Claro que tudo isso é embalado por uma espécie de argumentação bem posta, com status, pois nossa democracia foi feita para atender a pressão de elites emergentes que não encontravam lugar na velha ordem (a ditadura na mão dos militares e dos tecnocratas). Um novo coronelismo de terno chic assumiu os postos em vários nichos, para desespero dos leitores e dos jornalistas colhidos no melhor momento de suas carreiras, quando poderiam encaminhar as novas gerações para as árduas conquistas de muitas décadas.

No vácuo criado pela intervenção, fez-se tabula rasa da mão-de-obra jornalística, transformada em massa de manobra para o aconselhamento profissional. Isso aconteceu principalmente a partir de 1979, ano da anistia aos torturadores, da grande greve dos jornalistas em São Paulo, fracassada, e da conseqüente ocupação do posto de diretor de redação pelos rebentos do patronato. Foi inaugurada então a era do manual e das versões confundidas com o estado natural das coisas.

Agora é lei dizer que o jornalismo deixou de ser “romântico”. Tradução: deixou de transparecer o conflito na formatação dos textos e imagens. Fica parecendo que as coisas são assim “desde que o mundo é mundo”. Chamam de objetividade, mas não há nada mais tendencioso. Os consultores estão aí para justificar a opressão a que as redações foram submetidas.
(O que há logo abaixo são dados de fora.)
(** * Refresh service: eligibility, index-impact analysis and reissuance

    A shallow embedding of [service/refresh.go] and of the issuer client
    (the [IssuerService] type with [GetClaimByID] and [CreateCredential]).

    Conventions of the embedding.
    - A Go [interface{}] holding decoded JSON is a [value]; [JNull] is the
      nil interface.  Decoded numbers are finite [float64]s, every one of
      which is a rational, so a number is a [Q] compared by value.
    - A Go [map[string]T] is a [gmap string T]; a map that may be nil is an
      [option].  A slice that may be nil is an [option (list _)].
    - A Go [(T, error)] result is a [result T]; a lone [error] result is an
      [option error] with [None] for nil.
    - A call that may fault at run time yields an [outcome]: it returns,
      returns an error, or panics.  The faults are those of the source
      itself: the comparison of two interface values that cannot be
      compared, a write to a nil map, a read through a nil pointer.
    - Library and network collaborators are the fields of [Oracles] and of
      the two service records.  A collaborator keeps to its signature: it
      returns a value or an error, and does not write to what it is handed.
    - Logging is left out. *)

From Stdlib Require Import QArith Ascii String.
From stdpp Require Import gmap strings list fin_maps pretty.

Set Warnings "-register-all".
#[local] Open Scope string_scope.
#[local] Open Scope list_scope.
#[local] Open Scope Z_scope.

(** ** Values, errors and results *)

Inductive value : Type :=
| JNull
| JBool (b : bool)
| JNum (q : Q)
| JStr (s : string)
| JArr (l : list value)
| JObj (m : gmap string value).

(** [errors.New] / [errors.Errorf] build a fresh error from its text;
    [errors.Wrap] / [errors.Wrapf] put a text in front of a cause. *)
Inductive error : Type :=
| New (msg : string)
| Wrap (cause : error) (msg : string).

Fixpoint Error (e : error) : string :=
  match e with
  | New msg => msg
  | Wrap cause msg => msg +:+ ": " +:+ Error cause
  end.

Inductive result (A : Type) : Type :=
| Ok (a : A)
| Err (e : error).
Arguments Ok {A} a.
Arguments Err {A} e.
(** [fm[None]] fails on every value whose keys, if it is a dictionary,
    are strings. *)
Lemma py_getitem_None fm :
  (∀ d, fm = PDict d → string_keys d) →
  ∃ e, py_getitem fm PNone = inl e
       ∧ (∀ d, fm = PDict d → e = new_exn KeyError [Val PNone]).
Proof.
  intros Hkeys. destruct fm; simpl; try (eexists; split; [reflexivity|by intros]).
  rewrite (dict_get_None_string_keys d (Hkeys d eq_refl)).
  eexists. split; [reflexivity|done].
Qed.

(** X9. The default format cannot be downloaded.  With
    [conversion_format] left at its default, [None], the safe download
    looks up the key [None] in the format mapping of the status; the keys
    of a mapping decoded from JSON are strings, so the call raises
    whatever the service answers: at most the status is requested, and
    the file system is not touched.  When the status has a format mapping,
    what is raised is [KeyError(None)]. *)
Theorem download_default_format_raises (c : Conversion) (path : option string) (w : World) :
  (∀ st d, answers w (count_requests (w_trace w)) (status_request c) st →
           py_getitem st (PStr "conversion_status") = inr (PDict d) → string_keys d) →
  ∃ e evs,
    download_output_to_local_path c None path w = (Raise e, add_events evs w)
    ∧ requests_of evs = [status_request c]
    ∧ count_io evs = 0%nat
    ∧ (∀ st d, answers w (count_requests (w_trace w)) (status_request c) st →
               py_getitem st (PStr "conversion_status") = inr (PDict d) →
               e = new_exn KeyError [Val PNone]).
Proof.
  intros Hkeys.
  assert (∀ st, fetch_outcome w (count_requests (w_trace w)) (status_request c) = Ret st →
                (∀ fm, py_getitem st (PStr "conversion_status") = inr fm →
                       ∃ e, py_getitem fm PNone = inl e
                            ∧ (∀ d, fm = PDict d → e = new_exn KeyError [Val PNone])))
    as Hlookup.
  { intros st Hst fm Hfm. apply py_getitem_None. intros d ->.
    apply (Hkeys st d); [by apply fetch_outcome_answers|done]. }
  destruct (download_refused c None path w) as (e & Hrun & Horigin).
  { intros st Hst Hinc.
    destruct (incomplete_condition_false st None Hinc) as (fm & entry & Hfm & Hentry & _).
    destruct (Hlookup st Hst fm Hfm) as (e & He & _).
    simpl in Hentry. congruence. }
  exists e, (download_refused_events c None path).
  split; [exact Hrun|]. split; [reflexivity|]. split; [reflexivity|].
  intros st d Hans Hfm.
  pose proof (answers_fetch_outcome _ _ _ _ Hans) as Hst.
  destruct (Hlookup st Hst (PDict d) Hfm) as (e' & He' & Hkey).
  rewrite <- (Hkey d eq_refl).
  destruct Horigin as [H|(st' & Hst' & H)]; [congruence|].
  assert (st' = st) as -> by congruence.
  assert (incomplete_condition st None = inl e') as Hinc.
  { unfold incomplete_condition.
    assert (py_contains_str "conversion_status" st = inr true) as ->.
    { destruct st; simpl in Hfm |- *; try discriminate.
      by destruct (dict_get _ _). }
    rewrite Hfm. simpl opt_val. by rewrite He'. }
  destruct H as [H|[H _]]; congruence.
Qed.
O cala-te boca ganhou status de ciência exata.

RETORNO - 1. Imagem de hoje: Algodão Doce, de Regina Agrella. O que tem a ver com o assunto? Faça sua legenda. Pode ser esta: "O sabor do talento". 2. Falei anos sobre a atual ditadura. Depois do lance desta quarta-feira, em que Renan Calheiros se safou com a ajuda do governo, de ser cassado, numa sessão fechada e secreta, ainda resta alguma dúvida sobre o regime que nos governa? 3. Desde 2005 o Ministério Público desconfiava que a máfia eslava fazia lavagem de dinheiro utilizando o Corinthians. Parece que pegaram a quadrilha. Espero que com isso o Timão volte ao normal e eu volte a ser corinthiano. Ou foi tempo demais?